TASK INSTRUCTIONS:
When you print the records, keep every line identical to the original.

[Opening MATERIAL PROVIDED section]

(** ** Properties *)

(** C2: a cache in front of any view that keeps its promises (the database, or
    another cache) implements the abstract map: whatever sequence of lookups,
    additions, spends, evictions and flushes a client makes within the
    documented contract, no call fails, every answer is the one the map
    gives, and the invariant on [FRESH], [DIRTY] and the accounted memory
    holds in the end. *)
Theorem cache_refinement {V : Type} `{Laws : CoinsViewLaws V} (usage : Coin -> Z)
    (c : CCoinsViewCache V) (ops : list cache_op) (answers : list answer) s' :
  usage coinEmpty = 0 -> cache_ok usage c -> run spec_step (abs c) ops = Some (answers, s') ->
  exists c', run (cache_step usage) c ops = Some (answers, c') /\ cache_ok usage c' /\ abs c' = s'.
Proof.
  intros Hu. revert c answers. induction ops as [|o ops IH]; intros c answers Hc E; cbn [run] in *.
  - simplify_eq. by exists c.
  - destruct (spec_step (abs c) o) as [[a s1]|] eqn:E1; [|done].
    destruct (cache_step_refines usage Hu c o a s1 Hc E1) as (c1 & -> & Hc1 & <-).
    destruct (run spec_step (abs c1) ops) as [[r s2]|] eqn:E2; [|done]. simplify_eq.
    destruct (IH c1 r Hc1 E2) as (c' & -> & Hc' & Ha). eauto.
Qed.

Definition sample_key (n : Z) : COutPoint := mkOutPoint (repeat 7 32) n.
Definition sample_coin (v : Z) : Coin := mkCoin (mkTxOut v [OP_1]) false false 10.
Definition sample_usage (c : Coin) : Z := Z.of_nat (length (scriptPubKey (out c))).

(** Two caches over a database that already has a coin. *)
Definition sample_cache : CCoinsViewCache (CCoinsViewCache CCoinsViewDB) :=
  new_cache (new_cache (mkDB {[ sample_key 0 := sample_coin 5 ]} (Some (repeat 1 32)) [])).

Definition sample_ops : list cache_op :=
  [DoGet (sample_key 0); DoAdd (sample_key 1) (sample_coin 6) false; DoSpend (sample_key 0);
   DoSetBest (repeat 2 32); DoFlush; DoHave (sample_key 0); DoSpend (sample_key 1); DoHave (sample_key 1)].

[Closing MATERIAL PROVIDED section]

WRITTEN RESPONSE:
(** ** Properties *)

(** C2: a cache in front of any view that keeps its promises (the database, or
    another cache) implements the abstract map: whatever sequence of lookups,
    additions, spends, evictions and flushes a client makes within the
    documented contract, no call fails, every answer is the one the map
    gives, and the invariant on [FRESH], [DIRTY] and the accounted memory
    holds in the end. *)
Theorem cache_refinement {V : Type} `{Laws : CoinsViewLaws V} (usage : Coin -> Z)
    (c : CCoinsViewCache V) (ops : list cache_op) (answers : list answer) s' :
  usage coinEmpty = 0 -> cache_ok usage c -> run spec_step (abs c) ops = Some (answers, s') ->
  exists c', run (cache_step usage) c ops = Some (answers, c') /\ cache_ok usage c' /\ abs c' = s'.
Proof.
  intros Hu. revert c answers. induction ops as [|o ops IH]; intros c answers Hc E; cbn [run] in *.
  - simplify_eq. by exists c.
  - destruct (spec_step (abs c) o) as [[a s1]|] eqn:E1; [|done].
    destruct (cache_step_refines usage Hu c o a s1 Hc E1) as (c1 & -> & Hc1 & <-).
    destruct (run spec_step (abs c1) ops) as [[r s2]|] eqn:E2; [|done]. simplify_eq.
    destruct (IH c1 r Hc1 E2) as (c' & -> & Hc' & Ha). eauto.
Qed.

Definition sample_key (n : Z) : COutPoint := mkOutPoint (repeat 7 32) n.
Definition sample_coin (v : Z) : Coin := mkCoin (mkTxOut v [OP_1]) false false 10.
Definition sample_usage (c : Coin) : Z := Z.of_nat (length (scriptPubKey (out c))).

(** Two caches over a database that already has a coin. *)
Definition sample_cache : CCoinsViewCache (CCoinsViewCache CCoinsViewDB) :=
  new_cache (new_cache (mkDB {[ sample_key 0 := sample_coin 5 ]} (Some (repeat 1 32)) [])).

Definition sample_ops : list cache_op :=
  [DoGet (sample_key 0); DoAdd (sample_key 1) (sample_coin 6) false; DoSpend (sample_key 0);
   DoSetBest (repeat 2 32); DoFlush; DoHave (sample_key 0); DoSpend (sample_key 1); DoHave (sample_key 1)].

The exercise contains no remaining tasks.